Both the lethal and the mutagenic actions of N-methyl-N'-nitro-N-nitrosoguanidine (MNNG) on cells of Streptococcus pneumoniae were greatly potentiated by a component of yeast extract added to the cellular environment. This component was found to be an oxidation product of glutathione, glutathione disulfide (GSSG). At low concentrations in the medium, both GSSG and glutathione potentiated MNNG action, but at high concentrations, glutathione (and other sulfhydryl compounds) abolished the effect. Point mutations in a cellular gene conferred resistance to the potentiating effect, and they blocked uptake of either GSSG or glutathione into the cells as well. This gene apparently encodes a component of the system for glutathione transport in S. pneumoniae.
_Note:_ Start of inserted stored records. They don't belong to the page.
(* ===== verification/ByteQueue.v ===== *)
(** * ByteQueue: what a bounded byte queue promises to its client

    [src/udp_piece/udp-piece.c] uses [src/udp_piece/circular_buffer.c] only through the
    operations of [ByteQueueOps].  [ByteQueueLaws] is the contract: every queue value
    [q] stands for a capacity and a list of bytes ([bq_repr q cap xs]), and each
    operation acts on that list as a bounded first-in first-out queue does.  The
    fragment reassembler is proved against this interface (UdpPiece.v), and the ring
    buffer discharges it (CircularBuffer.v). *)

From S2P Require Import Prelude.
#[local] Open Scope Z_scope.

(** The operations the client calls; pointers to out-parameters are passed as the
    current contents of the cell or block and returned updated. *)
Class ByteQueueOps (Q : Type) := {
  bq_write : Q → list Z → Z → result (Q * Z);
  bq_read : Q → list Z → Z → Z → result (Q * list Z * Z);
  bq_get : Q → Z → Z → result (Z * Z);
  bq_pop_front : Q → Z → result Q;
  bq_size : Q → Z;
  bq_reset : Q → Q
}.

(** [splice dst off bs]: the block [dst] with [bs] stored at offset [off]. *)
Definition splice (dst : list Z) (off : nat) (bs : list Z) : list Z :=
  take off dst ++ bs ++ drop (off + length bs) dst.

Class ByteQueueLaws (Q : Type) `{!ByteQueueOps Q} := {
  bq_repr : Q → Z → list Z → Prop;
  bq_bounded q cap xs : bq_repr q cap xs → Z.of_nat (length xs) ≤ cap ≤ INT_MAX;
  bq_size_spec q cap xs : bq_repr q cap xs → bq_size q = Z.of_nat (length xs);
  bq_write_spec q cap xs data n :
    bq_repr q cap xs → 0 ≤ n ≤ Z.of_nat (length data) →
    let m := Z.min n (cap - Z.of_nat (length xs)) in
    ∃ q', bq_write q data n = Ok (q', m) ∧
          bq_repr q' cap (xs ++ take (Z.to_nat m) data);
  bq_read_spec q cap xs dst off n :
    bq_repr q cap xs → 0 ≤ n →
    let m := Z.min n (Z.of_nat (length xs)) in
    0 ≤ off → off + m ≤ Z.of_nat (length dst) →
    ∃ q', bq_read q dst off n =
            Ok (q', splice dst (Z.to_nat off) (take (Z.to_nat m) xs), m) ∧
          bq_repr q' cap (drop (Z.to_nat m) xs);
  bq_read_fault q cap xs dst off n :
    bq_repr q cap xs → 0 < n →
    ¬ (0 ≤ off ∧ off + Z.min n (Z.of_nat (length xs)) ≤ Z.of_nat (length dst)) →
    bq_read q dst off n = Ub;
  bq_read_zero q cap xs dst off :
    bq_repr q cap xs → bq_read q dst off 0 = Ok (q, dst, 0);
  bq_get_spec q cap xs i old :
    bq_repr q cap xs → 0 ≤ i →
    bq_get q i old = Ok match xs !! Z.to_nat i with Some v => (0, v) | None => (-1, old) end;
  bq_pop_spec q cap xs n :
    bq_repr q cap xs → 0 ≤ n →
    ∃ q', bq_pop_front q n = Ok q' ∧ bq_repr q' cap (drop (Z.to_nat n) xs);
  bq_reset_spec q cap xs : bq_repr q cap xs → bq_repr (bq_reset q) cap []
}.

Lemma memcpy_fault dst doff src soff n : 0 ≤ soff → 0 ≤ n →
  soff + n ≤ Z.of_nat (length src) → ¬ (0 ≤ doff ∧ doff + n ≤ Z.of_nat (length dst)) →
  memcpy dst doff src soff n = Ub.
Proof.
  intros. unfold memcpy. rewrite memread_Ok, ok_bind by lia.
  unfold memwrite. rewrite bool_decide_eq_false_2; [done|].
  rewrite length_take, length_drop. lia.
Qed.

Lemma splice_lookup_Z dst off bs (i : nat) :
  (off + length bs ≤ length dst)%nat →
  splice dst off bs !! i =
    if decide (off ≤ i < off + length bs)%nat then bs !! (i - off)%nat else dst !! i.
Proof. apply splice_lookup. Qed.

Lemma length_splice_Z dst off bs :
  (off + length bs ≤ length dst)%nat → length (splice dst off bs) = length dst.
Proof. apply length_splice. Qed.

(** Two consecutive stores are one store of the concatenation. *)
Lemma splice_app dst off a b k :
  k = (off + length a)%nat → (k + length b ≤ length dst)%nat →
  splice (splice dst off a) k b = splice dst off (a ++ b).
Proof.
  intros -> Hl. apply list_eq. intros i.
  rewrite !splice_lookup_Z by (rewrite ?length_splice_Z, ?length_app; lia).
  rewrite length_app. repeat case_decide; try lia; try done.
  - rewrite lookup_app_r by lia. f_equal. lia.
  - by rewrite lookup_app_l by lia.
Qed.

Lemma memcpy_Ok dst doff src soff n :
  0 ≤ doff → 0 ≤ soff → 0 ≤ n → soff + n ≤ Z.of_nat (length src) →
  doff + n ≤ Z.of_nat (length dst) →
  memcpy dst doff src soff n =
    Ok (splice dst (Z.to_nat doff) (take (Z.to_nat n) (drop (Z.to_nat soff) src))).
Proof.
  intros. unfold memcpy. rewrite memread_Ok by lia. simpl.
  rewrite memwrite_Ok; [done|lia|]. rewrite length_take, length_drop. lia.
Qed.

(** ** The specification as a transition function on lists

    [fifo_step cap xs op] is what a queue of capacity [cap] holding [xs] does; [bq_step]
    runs the same operation on an implementation, reading into a zeroed block.  The
    laws make every run of the implementation agree with the run of the specification. *)
Inductive bq_op :=
  | OpWrite (data : list Z)
  | OpRead (n : nat)
  | OpGet (i : Z)
  | OpPop (n : Z)
  | OpSize
  | OpReset.

Inductive bq_out :=
  | OutCount (n : Z)
  | OutBytes (bs : list Z)
  | OutGet (v : option Z)
  | OutNone.

Definition bq_op_ok (op : bq_op) : bool :=
  match op with OpGet i => 0 <=? i | OpPop n => 0 <=? n | _ => true end.

Definition fifo_step (cap : Z) (xs : list Z) (op : bq_op) : list Z * bq_out :=
  match op with
  | OpWrite data =>
      let m := Z.min (Z.of_nat (length data)) (cap - Z.of_nat (length xs)) in
      (xs ++ take (Z.to_nat m) data, OutCount m)
  | OpRead n => (drop n xs, OutBytes (take n xs))
  | OpGet i => (xs, OutGet (xs !! Z.to_nat i))
  | OpPop n => (drop (Z.to_nat n) xs, OutNone)
  | OpSize => (xs, OutCount (Z.of_nat (length xs)))
  | OpReset => ([], OutNone)
  end.

Fixpoint fifo_run (cap : Z) (xs : list Z) (ops : list bq_op) : list Z * list bq_out :=
  match ops with
  | [] => (xs, [])
  | op :: ops =>
      let '(xs, o) := fifo_step cap xs op in
      let '(xs, os) := fifo_run cap xs ops in (xs, o :: os)
  end.

Section refinement.
Context {Q : Type} `{!ByteQueueOps Q}.

Definition bq_step (q : Q) (op : bq_op) : result (Q * bq_out) :=
  match op with
  | OpWrite data => '(q, m) ← bq_write q data (Z.of_nat (length data)); Ok (q, OutCount m)
  | OpRead n =>
      '(q, dst, m) ← bq_read q (replicate n 0) 0 (Z.of_nat n);
      Ok (q, OutBytes (take (Z.to_nat m) dst))
  | OpGet i =>
      '(r, v) ← bq_get q i 0; Ok (q, OutGet (if r =? 0 then Some v else None))
  | OpPop n => q ← bq_pop_front q n; Ok (q, OutNone)
  | OpSize => Ok (q, OutCount (bq_size q))
  | OpReset => Ok (bq_reset q, OutNone)
  end.

Fixpoint bq_run (q : Q) (ops : list bq_op) : result (Q * list bq_out) :=
  match ops with
  | [] => Ok (q, [])
  | op :: ops =>
      '(q, o) ← bq_step q op;
      '(q, os) ← bq_run q ops; Ok (q, o :: os)
  end.

Context `{!ByteQueueLaws Q}.

Lemma bq_step_refines q cap xs op : bq_repr q cap xs → bq_op_ok op →
  ∃ q', bq_step q op = Ok (q', (fifo_step cap xs op).2) ∧
        bq_repr q' cap (fifo_step cap xs op).1.
Proof.
  intros Hq Hok. destruct op as [data|n|i|n| |]; cbn [bq_step fifo_step fst snd bq_op_ok] in *.
  - destruct (bq_write_spec q cap xs data (Z.of_nat (length data)) Hq) as (q' & -> & ?); [lia|].
    rewrite ok_bind. eauto.
  - destruct (bq_read_spec q cap xs (replicate n 0) 0 (Z.of_nat n) Hq) as (q' & -> & Hq');
      [lia|lia|rewrite length_replicate; lia|]. rewrite ok_bind. exists q'. split.
    + do 3 f_equal. unfold splice. change (Z.to_nat 0) with 0%nat. rewrite take_0. cbn [app].
      assert (take (Z.to_nat (Z.min (Z.of_nat n) (Z.of_nat (length xs)))) xs = take n xs) as ->.
      { destruct (decide (n ≤ length xs)%nat); [by rewrite Z.min_l, Nat2Z.id by lia|].
        rewrite Z.min_r, Nat2Z.id, !take_ge by lia. done. }
      rewrite (take_app_length' (take n xs)); [done|]. rewrite length_take. lia.
    + destruct (decide (n ≤ length xs)%nat); [by rewrite Z.min_l, Nat2Z.id in Hq' by lia|].
      rewrite Z.min_r, Nat2Z.id in Hq' by lia.
      rewrite drop_ge in Hq' by lia. by rewrite drop_ge by lia.
  - rewrite (bq_get_spec q cap xs) by (done || by apply Z.leb_le, Is_true_true_1).
    destruct (xs !! Z.to_nat i); rewrite ok_bind; eauto.
  - destruct (bq_pop_spec q cap xs n Hq) as (q' & -> & ?); [by apply Z.leb_le, Is_true_true_1|].
    rewrite ok_bind. eauto.
  - rewrite (bq_size_spec q cap xs Hq). eauto.
  - eexists. split; [done|]. by eapply bq_reset_spec.
Qed.

Lemma bq_run_refines cap ops : ∀ q xs, bq_repr q cap xs → forallb bq_op_ok ops →
  ∃ q', bq_run q ops = Ok (q', (fifo_run cap xs ops).2) ∧
        bq_repr q' cap (fifo_run cap xs ops).1.
Proof.
  induction ops as [|op ops IH]; intros q xs Hq Hok; [by exists q|].
  cbn [forallb] in Hok. apply andb_True in Hok as [H1 H2].
  destruct (bq_step_refines q cap xs op Hq H1) as (q1 & Hs & Hq1).
  cbn [bq_run fifo_run]. rewrite Hs, ok_bind. destruct (fifo_step cap xs op) as [xs1 o].
  destruct (IH q1 xs1 Hq1 H2) as (q2 & Hr & Hq2). rewrite Hr, ok_bind.
  destruct (fifo_run cap xs1 ops) as [xs2 os]. by exists q2.
Qed.
End refinement.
The mechanism by which GSSG, an apparently innocuous substance in the environment, renders low levels of MNNG genotoxic and cytotoxic thus depends on its transport into the cell, where it is reduced by glutathione reductase and then activates intracellular MNNG. Also, it was observed that mutants of S. pneumoniae defective in DNA mismatch repair are more resistant to MNNG than are wild-type cells by a factor of 2.5.